• WHAT TO PRODUCE:
Although the data below holds other lines too, output only those from the line with "(bytes, str, exceptions, UTF-8" up to and including the line with "by one run;", exactly as they appear.

• SUPPLIED DATA:
★ ★ ★ ★
(** * IP extraction from log files: a shallow embedding of [src/main.py]

    The development follows the source file top to bottom:
    - [Py]         the fragments of the Python runtime the program relies on
                   (bytes, str, exceptions, UTF-8 decoding, [sorted], logging);
    - [Re]         the backtracking regular-expression engine behind
                   [re.compile] / [findall], for the operators that occur in
                   [IP_PATTERN];
    - [Ipaddress]  the standard library's [ipaddress] module as far as
                   [validate_ip] uses it;
    - [Os]         the file system and the worker pool seen by one run;
    - [IPExtractor] the class of [src/main.py] itself;
    - [Process]    the state of the running process: the root logger,
                   standard output, and the MongoDB server it talks to;
    - [Pymongo]    the calls of the driver that the program makes;
    - [Main]       the module-level functions [connect_to_mongodb] and
                   [main], and the loop of the script.
    The theorems about the program come after the definitions. *)

From Stdlib Require Import ZArith NArith Lia.
From Stdlib Require Import Strings.String Strings.Ascii Strings.Byte.
From stdpp Require Import base option list gmap sets fin_sets sorting.
From Stdlib Require Import DecimalString.
From stdpp Require Import strings.

Local Open Scope Z_scope.

(* ===================================================================== *)
(** ** Python runtime *)
(* ===================================================================== *)
Module Py.

(** [bytes] objects are sequences of octets; [str] objects are sequences of
    Unicode code points. *)
Abbreviation bytes := (list byte).
Abbreviation str := (list N).

Definition ord (c : byte) : N := Byte.to_N c.

(** Literals: [b "..."] is the bytes literal and [u "..."] the (ASCII) str
    literal with the same text. *)
Definition b (s : string) : bytes := list_byte_of_string s.
Definition u (s : string) : str := map ord (list_byte_of_string s).

(** Slicing [s[i:j]]. *)
Definition slice {A} (s : list A) (i j : nat) : list A := take (j - i) (drop i s).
★ ★ ★ ★
• TASK RESPONSE:
                   (bytes, str, exceptions, UTF-8 decoding, [sorted], logging);
    - [Re]         the backtracking regular-expression engine behind
                   [re.compile] / [findall], for the operators that occur in
                   [IP_PATTERN];
    - [Ipaddress]  the standard library's [ipaddress] module as far as
                   [validate_ip] uses it;
    - [Os]         the file system and the worker pool seen by one run;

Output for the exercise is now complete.